START RECORDS TO PROCESS

(** * py5: image cache, JSON loading and notebook sketch capture

    A shallow embedding of three pieces of the py5 module:
    - [py5/mixins/image.py]: the weak-reference image cache of [ImageMixin];
    - [py5/mixins/data.py]: [DataMixin.load_json];
    - [py5_tools/magics/drawing.py]: [_run_sketch] and the four cell magics.

    Python objects are identified by natural numbers, exceptions are values
    of [exn], and a method that mutates [self] or the outside world is a
    function from a state to an outcome and a new state. *)

From Stdlib Require Import Ascii.
From stdpp Require Import base option list gmap strings pretty.


(** ** Exceptions and the state-and-exception monad *)

Inductive exn :=
| IndexError
| TypeError
| ValueError
| KeyError (key : string)
| RuntimeError (msg : string)
| UnicodeDecodeError
| IsADirectoryError
| FileNotFoundError
| SyntaxError
| Foreign (tag : nat).   (* raised inside an external collaborator *)

Inductive result (A : Type) :=
| Ok (a : A)
| Raise (e : exn).
Arguments Ok {A} a.
Arguments Raise {A} e.

#[global] Instance exn_eq_dec : EqDecision exn.
Proof. solve_decision. Defined.

Definition M (S A : Type) : Type := S → result A * S.

Definition ret {S A} (a : A) : M S A := λ s, (Ok a, s).
Definition raise {S A} (e : exn) : M S A := λ s, (Raise e, s).
Definition bind {S A B} (m : M S A) (k : A → M S B) : M S B :=
  λ s, match m s with
       | (Ok a, s') => k a s'
       | (Raise e, s') => (Raise e, s')
       end.
Definition get {S} : M S S := λ s, (Ok s, s).
Definition modify {S} (f : S → S) : M S unit := λ s, (Ok tt, f s).
Definition lift {S A} (r : result A) : M S A := λ s, (r, s).

Notation "'let*' x := m 'in' k" := (bind m (λ x, k))
  (at level 10, x name, m at level 100, k at level 200, only parsing).

(** Sequencing of computations that only succeed or raise. *)
Definition try {A B} (r : result A) (k : A → result B) : result B :=
  match r with
  | Ok a => k a
  | Raise e => Raise e
  end.

Notation "'let?' x := r 'in' k" := (try r (λ x, k))
  (at level 10, x name, r at level 100, k at level 200, only parsing).

(** Python's [list.remove(x)]: drop the first item equal to [x]; [None]
    stands for the [ValueError] raised when no item is equal. *)
Fixpoint list_remove {A} `{EqDecision A} (x : A) (l : list A) : option (list A) :=
  match l with
  | [] => None
  | y :: l' => if decide (x = y) then Some l' else (y ::.) <$> list_remove x l'
  end.

(** ** The image mixin ([py5/mixins/image.py]) *)

Module ImageMixin.

(** A Python value as the cache sees it.  Identity ([is]) is equality of
    these terms. *)
Inductive pyobj :=
| PyNone
| PyPlain (id : nat)   (* an object whose type has no weak-reference support *)
| PyWeak (id : nat).   (* an object that can be weakly referenced *)

#[global] Instance pyobj_eq_dec : EqDecision pyobj.
Proof. solve_decision. Defined.

(** The [image] argument: a tuple of values, or any other single value. *)
Inductive image_arg :=
| Single (o : pyobj)
| Tuple (items : list pyobj).

#[global] Instance image_arg_eq_dec : EqDecision image_arg.
Proof. solve_decision. Defined.

(** A [weakref.ref] without callback is shared by all references to one
    referent, so a reference is named by its referent.  A native image (the
    converter's result, never [None]) is named by its identity, and [==] on
    native images is identity. *)
Abbreviation ref := nat (only parsing).
Abbreviation pimage := nat (only parsing).
Abbreviation entry := (ref * pimage)%type (only parsing).

(** The mixin's state together with the part of the interpreter it observes:
    the objects already reclaimed and the converter invocations so far. *)
Record state := State {
  _weak_image_refs : list entry;
  collected : gset nat;
  converter_calls : list image_arg;
}.

Definition set_refs (l : list entry) (s : state) : state :=
  State l (collected s) (converter_calls s).

(** [ref()]: the referent, or [None] once it has been reclaimed. *)
Definition deref (gone : gset nat) (r : ref) : pyobj :=
  if decide (r ∈ gone) then PyNone else PyWeak r.

Definition expired (gone : gset nat) (e : entry) : Prop := e.1 ∈ gone.
Definition live (gone : gset nat) (e : entry) : Prop := e.1 ∉ gone.
Definition matches (gone : gset nat) (image : pyobj) (e : entry) : Prop :=
  image = deref gone e.1.

#[global] Instance expired_dec gone e : Decision (expired gone e).
Proof. unfold expired. apply _. Defined.
#[global] Instance live_dec gone e : Decision (live gone e).
Proof. unfold live. apply _. Defined.
#[global] Instance matches_dec gone image e : Decision (matches gone image e).
Proof. unfold matches. apply _. Defined.

(** [if isinstance(image, tuple): image = image[0]] *)
Definition first_of (image : image_arg) : result pyobj :=
  match image with
  | Single o => Ok o
  | Tuple [] => Raise IndexError
  | Tuple (o :: _) => Ok o
  end.

(** The loop of [_check_cache] over [reversed(self._weak_image_refs)].  The
    reverse iterator holds an index into the list it walks, so removals
    during the walk are seen by it; [n] is that index plus one, and the walk
    ends when the index is negative or no longer inside the list. *)
Fixpoint scan (gone : gset nat) (image : pyobj) (n : nat) (refs : list entry)
  : result (option pimage) * list entry :=
  match n with
  | 0 => (Ok None, refs)
  | S i =>
    match refs !! i with
    | None => (Ok None, refs)
    | Some (r, p) =>
      let removed :=
        if decide (deref gone r = PyNone) then list_remove (r, p) refs
        else Some refs in
      match removed with
      | None => (Raise ValueError, refs)
      | Some refs' =>
        if decide (image = deref gone r) then (Ok (Some p), refs')
        else scan gone image i refs'
      end
    end
  end.

(** The whole loop: the iterator starts at the last index. *)
Definition scan_all (gone : gset nat) (image : pyobj) (refs : list entry)
  : result (option pimage) * list entry :=
  scan gone image (length refs) refs.

Definition _check_cache (image : image_arg) : M state (option pimage) :=
  let* key := lift (first_of image) in
  let* s := get in
  let '(r, refs') := scan_all (collected s) key (_weak_image_refs s) in
  let* _ := modify (set_refs refs') in
  lift r.

(** [weakref.ref(image)] *)
Definition weakref_ref (o : pyobj) : result ref :=
  match o with
  | PyWeak id => Ok id
  | _ => Raise TypeError
  end.

Definition _store_cache (image : image_arg) (p : pimage) : M state unit :=
  let* key := lift (first_of image) in
  let* r := lift (weakref_ref key) in
  let* s := get in
  modify (set_refs (_weak_image_refs s ++ [(r, p)])).

Definition flush_image_cache : M state unit :=
  modify (set_refs []).

Section Converter.

(** [Converter.to_pimage] is an external collaborator: it yields a native
    image or raises, and what it yields may depend on the calls made before. *)
Variable to_pimage : list image_arg → image_arg → result pimage.

Definition convert (image : image_arg) : M state pimage :=
  let* s := get in
  let* _ := modify (λ s, State (_weak_image_refs s) (collected s)
                          (converter_calls s ++ [image])) in
  lift (to_pimage (converter_calls s) image).

Definition _check_cache_or_convert (image : image_arg) (cache : bool)
  : M state pimage :=
  let* found := (if cache then _check_cache image else ret None) in
  let cache_hit := cache && bool_decide (is_Some found) in
  let* pimage := match found with
            | Some p => ret p
            | None => convert image
            end in
  let* _ := (if cache && negb cache_hit then _store_cache image pimage else ret tt) in
  ret pimage.

(** The outcomes of a cached request, one constructor for each way
    through [_check_cache_or_convert] with [cache=True]. *)
Inductive resolved (image : image_arg) (s : state)
  : result pimage * state → Prop :=
| resolved_bad_key e :
    first_of image = Raise e →
    resolved image s (Raise e, s)
| resolved_hit key p l' :
    first_of image = Ok key →
    scan_all (collected s) key (_weak_image_refs s) = (Ok (Some p), l') →
    resolved image s (Ok p, set_refs l' s)
| resolved_unconverted key l' e :
    first_of image = Ok key →
    scan_all (collected s) key (_weak_image_refs s) = (Ok None, l') →
    to_pimage (converter_calls s) image = Raise e →
    resolved image s
      (Raise e, State l' (collected s) (converter_calls s ++ [image]))
| resolved_unstored key l' p e :
    first_of image = Ok key →
    scan_all (collected s) key (_weak_image_refs s) = (Ok None, l') →
    to_pimage (converter_calls s) image = Ok p →
    weakref_ref key = Raise e →
    resolved image s
      (Raise e, State l' (collected s) (converter_calls s ++ [image]))
| resolved_stored x l' p :
    first_of image = Ok (PyWeak x) →
    scan_all (collected s) (PyWeak x) (_weak_image_refs s) = (Ok None, l') →
    to_pimage (converter_calls s) image = Ok p →
    resolved image s
      (Ok p, State (l' ++ [(x, p)]) (collected s) (converter_calls s ++ [image])).

(** What can happen to a sketch between two observations: a conversion
    request, the reclamation of an object, or a flush of the cache. *)
Inductive op :=
| Resolve (image : image_arg) (cache : bool)
| Collect (id : nat)
| Flush.

Definition step (o : op) (s : state) : state :=
  match o with
  | Resolve image cache => (_check_cache_or_convert image cache s).2
  | Collect id => State (_weak_image_refs s) ({[id]} ∪ collected s)
                        (converter_calls s)
  | Flush => (flush_image_cache s).2
  end.

Definition run (ops : list op) (s : state) : state :=
  foldl (λ s o, step o s) s ops.

Definition is_flush (o : op) : Prop := o = Flush.

End Converter.

Definition initial (gone : gset nat) : state := State [] gone [].

(** *** Vocabulary for the statements below *)

(** The most recently appended entry of the object [x]. *)
Definition newest (x : nat) (refs : list entry) : option entry :=
  last (filter (λ e, e.1 = x) refs).

(** An object that a caller passes is referenced by that caller, so it has
    not been reclaimed. *)
Definition alive (gone : gset nat) (o : pyobj) : Prop :=
  match o with
  | PyWeak x => x ∉ gone
  | _ => True
  end.

(** No two live entries refer to the same object. *)
Definition at_most_one_live (s : state) : Prop :=
  NoDup (filter (live (collected s)) (_weak_image_refs s)).*1.

(** *** The drawing methods

    [image] and [texture] hand the native image to the applet.  The sketch
    is the mixin's state together with the calls the applet has received;
    the applet itself is external and may raise. *)

Inductive applet_call :=
| AppletImage (p : pimage) (rest : list image_arg)
| AppletTexture (p : pimage).

Record sketch := Sketch {
  mixin : state;
  applet_calls : list applet_call;
}.

Section Applet.
Variable to_pimage : list image_arg → image_arg → result pimage.
Variable py5applet_image : pimage → list image_arg → result unit.
Variable py5applet_texture : pimage → result unit.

END RECORDS TO PROCESS

#### WHAT YOU HAVE TO DO:
Write out every line in the data that holds the string "else".

#### WRITTEN SOLUTION:
  | y :: l' => if decide (x = y) then Some l' else (y ::.) <$> list_remove x l'
  if decide (r ∈ gone) then PyNone else PyWeak r.
        else Some refs in
        else scan gone image i refs'
  let* found := (if cache then _check_cache image else ret None) in
  let* _ := (if cache && negb cache_hit then _store_cache image pimage else ret tt) in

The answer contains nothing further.